**Exercise objective**
When a line of the entries contains "HNull", please list that line.

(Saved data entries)
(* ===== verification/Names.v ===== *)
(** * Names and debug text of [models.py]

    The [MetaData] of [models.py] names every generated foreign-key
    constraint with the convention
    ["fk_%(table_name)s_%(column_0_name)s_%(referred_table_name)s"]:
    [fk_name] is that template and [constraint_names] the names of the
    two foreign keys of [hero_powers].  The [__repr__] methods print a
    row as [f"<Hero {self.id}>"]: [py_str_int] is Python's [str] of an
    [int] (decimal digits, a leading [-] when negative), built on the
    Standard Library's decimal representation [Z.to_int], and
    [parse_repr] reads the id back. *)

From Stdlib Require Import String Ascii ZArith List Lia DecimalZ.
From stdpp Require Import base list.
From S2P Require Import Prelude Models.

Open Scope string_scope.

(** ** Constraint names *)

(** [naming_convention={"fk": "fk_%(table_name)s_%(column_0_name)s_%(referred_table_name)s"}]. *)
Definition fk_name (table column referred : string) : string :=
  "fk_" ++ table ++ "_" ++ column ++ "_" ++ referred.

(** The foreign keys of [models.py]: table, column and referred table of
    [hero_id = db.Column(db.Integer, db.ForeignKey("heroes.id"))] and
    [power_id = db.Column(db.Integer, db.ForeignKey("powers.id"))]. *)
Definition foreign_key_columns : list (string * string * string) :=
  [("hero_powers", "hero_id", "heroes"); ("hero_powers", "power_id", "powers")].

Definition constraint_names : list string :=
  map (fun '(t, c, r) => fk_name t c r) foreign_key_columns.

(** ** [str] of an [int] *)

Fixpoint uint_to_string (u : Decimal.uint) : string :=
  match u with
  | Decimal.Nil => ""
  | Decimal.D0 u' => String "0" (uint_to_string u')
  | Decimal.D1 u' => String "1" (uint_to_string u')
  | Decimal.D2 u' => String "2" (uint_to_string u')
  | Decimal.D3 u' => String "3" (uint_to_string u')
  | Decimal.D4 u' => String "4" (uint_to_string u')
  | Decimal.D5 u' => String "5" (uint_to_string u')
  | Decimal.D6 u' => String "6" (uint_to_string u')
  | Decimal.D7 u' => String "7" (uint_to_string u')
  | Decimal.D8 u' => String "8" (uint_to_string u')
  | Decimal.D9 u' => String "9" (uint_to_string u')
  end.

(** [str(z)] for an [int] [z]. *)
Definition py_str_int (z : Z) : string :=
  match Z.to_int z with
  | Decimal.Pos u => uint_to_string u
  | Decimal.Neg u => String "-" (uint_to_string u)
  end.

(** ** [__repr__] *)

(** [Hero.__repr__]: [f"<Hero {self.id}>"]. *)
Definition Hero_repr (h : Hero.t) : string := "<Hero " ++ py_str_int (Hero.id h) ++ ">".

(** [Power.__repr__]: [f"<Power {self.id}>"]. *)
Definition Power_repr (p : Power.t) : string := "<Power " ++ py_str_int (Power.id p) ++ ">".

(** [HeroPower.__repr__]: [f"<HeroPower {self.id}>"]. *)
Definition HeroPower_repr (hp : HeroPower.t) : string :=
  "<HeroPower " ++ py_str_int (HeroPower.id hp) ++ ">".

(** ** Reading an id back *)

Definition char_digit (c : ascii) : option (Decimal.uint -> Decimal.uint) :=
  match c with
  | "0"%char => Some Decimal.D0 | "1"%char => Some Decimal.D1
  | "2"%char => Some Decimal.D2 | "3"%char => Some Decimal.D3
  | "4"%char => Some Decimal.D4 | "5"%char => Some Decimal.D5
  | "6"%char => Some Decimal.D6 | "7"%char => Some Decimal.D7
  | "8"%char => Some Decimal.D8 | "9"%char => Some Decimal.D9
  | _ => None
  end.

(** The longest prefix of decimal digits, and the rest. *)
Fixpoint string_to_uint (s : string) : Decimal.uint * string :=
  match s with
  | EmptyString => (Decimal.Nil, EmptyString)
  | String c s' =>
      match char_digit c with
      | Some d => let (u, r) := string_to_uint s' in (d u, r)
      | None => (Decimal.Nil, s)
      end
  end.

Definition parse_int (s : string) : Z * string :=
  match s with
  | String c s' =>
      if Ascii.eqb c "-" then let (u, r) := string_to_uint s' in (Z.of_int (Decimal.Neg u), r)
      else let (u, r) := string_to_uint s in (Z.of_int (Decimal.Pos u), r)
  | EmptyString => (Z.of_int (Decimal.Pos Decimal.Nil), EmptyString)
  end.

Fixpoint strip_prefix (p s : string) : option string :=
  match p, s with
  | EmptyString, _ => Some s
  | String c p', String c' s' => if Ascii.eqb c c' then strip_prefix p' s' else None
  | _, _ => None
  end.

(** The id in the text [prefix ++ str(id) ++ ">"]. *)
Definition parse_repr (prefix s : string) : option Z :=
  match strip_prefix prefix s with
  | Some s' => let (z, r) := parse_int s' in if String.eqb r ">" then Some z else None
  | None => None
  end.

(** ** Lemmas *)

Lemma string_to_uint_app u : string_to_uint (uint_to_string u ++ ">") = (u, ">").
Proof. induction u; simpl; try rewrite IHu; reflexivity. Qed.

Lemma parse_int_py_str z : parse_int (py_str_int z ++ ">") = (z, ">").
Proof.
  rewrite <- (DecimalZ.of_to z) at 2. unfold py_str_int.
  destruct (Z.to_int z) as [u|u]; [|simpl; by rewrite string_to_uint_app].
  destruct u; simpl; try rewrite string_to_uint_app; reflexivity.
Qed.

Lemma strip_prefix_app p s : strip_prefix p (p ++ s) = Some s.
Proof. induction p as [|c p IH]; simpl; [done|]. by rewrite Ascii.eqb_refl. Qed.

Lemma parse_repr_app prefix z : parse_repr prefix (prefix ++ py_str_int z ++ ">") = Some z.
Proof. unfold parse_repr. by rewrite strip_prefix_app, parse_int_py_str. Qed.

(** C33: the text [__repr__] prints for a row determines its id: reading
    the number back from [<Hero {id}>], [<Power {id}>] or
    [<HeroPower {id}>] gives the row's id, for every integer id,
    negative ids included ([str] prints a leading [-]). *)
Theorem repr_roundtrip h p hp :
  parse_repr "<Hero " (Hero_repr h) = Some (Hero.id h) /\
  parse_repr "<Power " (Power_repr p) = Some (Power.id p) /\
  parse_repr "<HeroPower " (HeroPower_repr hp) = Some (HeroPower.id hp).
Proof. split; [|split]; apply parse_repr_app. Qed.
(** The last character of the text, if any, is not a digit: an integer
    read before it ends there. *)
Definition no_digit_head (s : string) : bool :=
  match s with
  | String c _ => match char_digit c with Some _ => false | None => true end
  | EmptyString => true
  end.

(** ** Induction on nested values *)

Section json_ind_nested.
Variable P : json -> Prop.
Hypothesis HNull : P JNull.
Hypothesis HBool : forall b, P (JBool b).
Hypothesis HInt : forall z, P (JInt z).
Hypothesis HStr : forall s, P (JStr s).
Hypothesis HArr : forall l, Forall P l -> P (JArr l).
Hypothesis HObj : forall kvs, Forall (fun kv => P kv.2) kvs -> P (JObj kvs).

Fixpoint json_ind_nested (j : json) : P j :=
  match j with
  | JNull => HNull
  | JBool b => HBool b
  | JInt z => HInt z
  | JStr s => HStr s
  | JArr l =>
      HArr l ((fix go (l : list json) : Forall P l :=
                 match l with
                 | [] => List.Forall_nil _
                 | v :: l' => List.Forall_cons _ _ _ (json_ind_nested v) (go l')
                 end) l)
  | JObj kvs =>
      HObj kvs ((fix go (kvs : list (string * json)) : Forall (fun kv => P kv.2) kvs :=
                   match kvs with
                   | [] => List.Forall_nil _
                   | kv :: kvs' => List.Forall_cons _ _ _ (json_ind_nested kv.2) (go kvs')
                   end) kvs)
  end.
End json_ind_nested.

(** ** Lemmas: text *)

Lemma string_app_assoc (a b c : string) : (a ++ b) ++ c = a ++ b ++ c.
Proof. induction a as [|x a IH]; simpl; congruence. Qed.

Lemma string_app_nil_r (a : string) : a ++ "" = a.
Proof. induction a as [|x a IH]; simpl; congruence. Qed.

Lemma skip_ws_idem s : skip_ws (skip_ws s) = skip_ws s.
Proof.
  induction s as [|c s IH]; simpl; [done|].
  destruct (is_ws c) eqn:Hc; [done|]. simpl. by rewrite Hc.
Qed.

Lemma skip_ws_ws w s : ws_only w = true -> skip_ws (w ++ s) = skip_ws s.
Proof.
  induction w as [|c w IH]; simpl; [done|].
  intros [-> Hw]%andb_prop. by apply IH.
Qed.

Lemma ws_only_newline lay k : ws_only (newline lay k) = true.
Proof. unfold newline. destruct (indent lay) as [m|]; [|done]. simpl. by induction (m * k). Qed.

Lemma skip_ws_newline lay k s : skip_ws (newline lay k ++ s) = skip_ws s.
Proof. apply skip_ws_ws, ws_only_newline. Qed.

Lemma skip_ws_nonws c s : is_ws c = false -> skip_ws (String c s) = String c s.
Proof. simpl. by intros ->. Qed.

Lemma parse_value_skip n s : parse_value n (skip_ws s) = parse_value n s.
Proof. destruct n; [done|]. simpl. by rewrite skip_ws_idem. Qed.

**Final answer**
Hypothesis HNull : P JNull.
  | JNull => HNull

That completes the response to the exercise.